Child Labour Tales Ruin Summer Fun
Brandon Sun “Small World” Column, Monday, August 8 / 11
Ah, summer! As they say, we Manitobans live under six feet of snow for six months of the year, so we should be able to enjoy the “fruits” of this season, whether in the fresh fruit variety, or fun activities such as fireworks.
Unfortunately, when you know the true story behind some of our summertime treats, you are not sure that you can enjoy them at all!
More and more, fireworks have become a staple of festivals, sports events and long weekend celebrations. There are international competitions to determine which nation has the best display, and then there are just plain neighbourhood events that draw a crowd of kids of all ages. News articles, however, tell us how fireworks are often manufactured by children in slave labour situations.

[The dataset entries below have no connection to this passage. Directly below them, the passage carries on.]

Lemma abs_wf_publish m a : abs_wf a → abs_wf (abs_publish m a).
Proof. by intros []. Qed.

Lemma abs_wf_prune t a : abs_wf a → abs_wf (abs_prune t a).
Proof.
  intros [W1 W2 W3 W4]. split; try done. simpl. unfold abs_recent. intros sid [x Hx].
  apply map_lookup_filter_Some in Hx as [Hx _]. eauto.
Qed.

(** Retiring distinct live sessions one after the other. *)
Lemma foldl_retire_sessions t a rs sid :
  as_sessions (foldl (abs_retire t) a rs) !! sid =
  if decide (sid ∈ sr_sid <$> rs) then None else as_sessions a !! sid.
Proof.
  revert a. induction rs as [|r rs IH]; intros a; [by rewrite decide_False by set_solver|]; cbn [foldl].
  rewrite IH. simpl. destruct (decide (sid = sr_sid r)) as [->|Hne].
  - rewrite lookup_delete_eq. repeat case_decide; set_solver.
  - rewrite lookup_delete_ne by done. repeat case_decide; set_solver.
Qed.

Lemma foldl_retire_revoked t a rs sid :
  as_revoked (foldl (abs_retire t) a rs) !! sid =
  if decide (sid ∈ sr_sid <$> rs) then Some t else as_revoked a !! sid.
Proof.
  revert a. induction rs as [|r rs IH]; intros a; [by rewrite decide_False by set_solver|]; cbn [foldl].
  rewrite IH. simpl. destruct (decide (sid = sr_sid r)) as [->|Hne].
  - rewrite lookup_insert_eq. repeat case_decide; set_solver.
  - rewrite lookup_insert_ne by done. repeat case_decide; set_solver.
Qed.

Lemma foldl_retire_lookups t a rs h :
  h ∉ sr_refreshTokenHash <$> rs →
  as_lookups (foldl (abs_retire t) a rs) !! h = as_lookups a !! h.
Proof.
  revert a. induction rs as [|r rs IH]; intros a; simpl; [done|].
  rewrite not_elem_of_cons. intros [Hne Hh]. rewrite IH by done. simpl. by rewrite lookup_insert_ne.
Qed.

Lemma abs_wf_retire_all t a rs :
  abs_wf a → NoDup (sr_sid <$> rs) → (∀ r, r ∈ rs → as_sessions a !! sr_sid r = Some r) →
  abs_wf (foldl (abs_retire t) a rs).
Proof.
  revert a. induction rs as [|r rs IH]; intros a Hwf Hnd Hin; simpl in *; [done|].
  apply NoDup_cons in Hnd as [Hni Hnd]. apply IH; [|done|].
  - apply abs_wf_retire; [done|]. apply Hin. by left.
  - intros r' Hr'. simpl. rewrite lookup_delete_ne; [apply Hin; by right|].
    intros He. apply Hni. rewrite He. by apply list_elem_of_fmap_2.
Qed.

(** The sessions a policy ends are live, and each is ended once. *)
Lemma victims_live r o a cs :
  abs_wf a → prior_refused r o a = false → conflict_list r o a cs →
  NoDup (sr_sid <$> victims o (abs_prior o a) cs) ∧
  ∀ v, v ∈ victims o (abs_prior o a) cs → as_sessions a !! sr_sid v = Some v.
Proof.
  intros Hwf Hp [Hnd Hin]. unfold victims, abs_prior.
  assert (∀ p sid, truthy_string (po_priorSessionId o) = Some sid → as_sessions a !! sid = Some p →
            sr_sid p = sid ∧ sr_sid p ∉ sr_sid <$> cs) as Hprior.
  { intros p sid Ht Hg. pose proof (wf_sid _ Hwf _ _ Hg) as Hsid. split; [done|].
    intros (c & He & Hc)%list_elem_of_fmap. apply Hin in Hc as [_ Hc]. unfold conflicting in Hc.
    rewrite !andb_true_iff, !bool_decide_eq_true in Hc. destruct Hc as [[[_ Hne] _] _].
    apply Hne. destruct (po_priorSessionId o) as [[|? ?]|]; simpl in Ht; congruence. }
  assert (∀ P : Prop, ∀ l : list SessionRecord, NoDup (sr_sid <$> l) →
    (∀ v, v ∈ l → v ∈ cs) →
    NoDup (sr_sid <$> l ++ option_list (sid ← truthy_string (po_priorSessionId o); as_sessions a !! sid)) ∧
    ∀ v, v ∈ l ++ option_list (sid ← truthy_string (po_priorSessionId o); as_sessions a !! sid) →
         as_sessions a !! sr_sid v = Some v) as Hgen.
  { intros _ l Hl Hsub. destruct (truthy_string _) as [sid|] eqn:Ht; simpl.
    2:{ rewrite app_nil_r. split; [done|]. intros v Hv. by apply Hin, Hsub. }
    destruct (as_sessions a !! sid) as [p|] eqn:Hg; simpl.
    2:{ rewrite app_nil_r. split; [done|]. intros v Hv. by apply Hin, Hsub. }
    destruct (Hprior p sid eq_refl Hg) as [Hsid Hni]. split.
    - rewrite fmap_app. apply NoDup_app. split_and!; [done| |apply NoDup_singleton].
      intros x (v & -> & Hv)%list_elem_of_fmap Hx%list_elem_of_singleton. apply Hni. rewrite <- Hx.
      by apply list_elem_of_fmap_2, Hsub.
    - intros v [Hv|Hv%list_elem_of_singleton]%elem_of_app; [by apply Hin, Hsub|congruence]. }
  destruct (decide _); apply (Hgen True); try done; [constructor|]. intros v Hv. by apply elem_of_nil in Hv.
Qed.

Lemma abs_fresh_retire_all r t a rs :
  abs_wf a → abs_fresh r a → (∀ v, v ∈ rs → as_sessions a !! sr_sid v = Some v) →
  abs_fresh r (foldl (abs_retire t) a rs).
Proof.
  intros Hwf (F1 & F2 & F3) Hin. unfold abs_fresh.
  rewrite foldl_retire_sessions, foldl_retire_revoked, foldl_retire_lookups.
  - assert (sr_sid r ∉ sr_sid <$> rs) as Hni.
    { intros (v & He & Hv)%list_elem_of_fmap. apply Hin in Hv. congruence. }
    by rewrite !decide_False by done.
  - intros (v & He & Hv)%list_elem_of_fmap. apply Hin, (wf_hash _ Hwf) in Hv. congruence.
Qed.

In China, numerous fireworks factory explosions have been documented over the past twenty years, with children aged between seven and fifteen killed or injured.
One report is of a teacher who forced his young students to make fireworks in Hebei, while in Guilin, two men running a factory “employed” children after school to do the same. In both cases, children were killed or injured, the perpetrators were prosecuted, but coverage was hushed up.
In Guatemala, where many families live in abject poverty, fireworks are often made as a home cottage industry, but this is no less dangerous. Development organizations are trying to find safer work for these children and their parents, while ensuring that kids have the opportunity to go to school.
The International Labour Organization (ILO) of the United Nations has established certain standards pertaining to child labour. These are based on age and type of work, as well as mandating the right of children to learn, a better long term plan for a better life.
Thus, heavy, toxic and dangerous work is considered unacceptable for young children, and this includes making fireworks, mining and many agricultural activities.
We all love berries! Our family went out to a U-Pick the other day and gathered in a couple of ice-cream pails of raspberries. Wal-Mart recently publicly cut ties with a major blueberry operation in the US, when a television reporter discovered children as young as five picking the fruit and lugging large buckets of them to a waiting truck.
An eleven year old boy at this Michigan location told the reporter he’d been working there since the age of eight.
As with fireworks, what employers are looking for are small hands to do fiddly work, like connecting string to braces of firecrackers or picking fruit. While corporations and labour organizations pass regulations and warn industry, actual enforcement is very lax.
A Human Rights Watch spokesperson says that even though Americans are concerned about child labour as a global issue, they are “unaware” that it is a reality in every US state. Children are exposed not only to a long summer of backbreaking labour, but also to agrichemicals that affect them for life, with damage to their bodies and their ability to learn.
Under US President Obama, the Department of Labour has become more active in fining agricultural companies that use child labourers, but the industry itself has spoken out to say that it can’t control it own members which number in the thousands.
The average fine, which is US$1,100, is also seen as a slap on the wrist that doesn’t deter those breaking the law.
The global economic crisis has increased the instance of child labour by increasing pressure on families around the world. At least two hundred million children are involved in industries that bring products to your home. In food items, you can count coffee, sugar, rice and cocoa and chocolate products. Much of your summer clothing, from t-shirts to footwear may be the product of child labour.
The rattan rug on your deck, the sports ball you are kicking around the yard, the brick for your walkway or fire pit are other possibilities. If you are attending or are yourself having a wedding this summer, the gold or silver in your ring may have been mined by a young boy or girl in a conflict zone.
Ultimately, if we knew the circumstances and origins of many of the items we eat or use, we might well not buy them! So, it is up to us, when we shop at the grocery store, when we go clothes shopping, or even plan that fireworks display, to find out more about these products.
While child labour is seemingly an overwhelming reality of production and trade, there are also alternatives available. Environmentally friendly, ethically produced and fairly traded products are a growing option in the marketplace.
Do your research, look for the certification labels and really enjoy summer!
Zack Gross works for the Manitoba Council for International Co-operation (MCIC), a coalition of more than 40 international development organizations.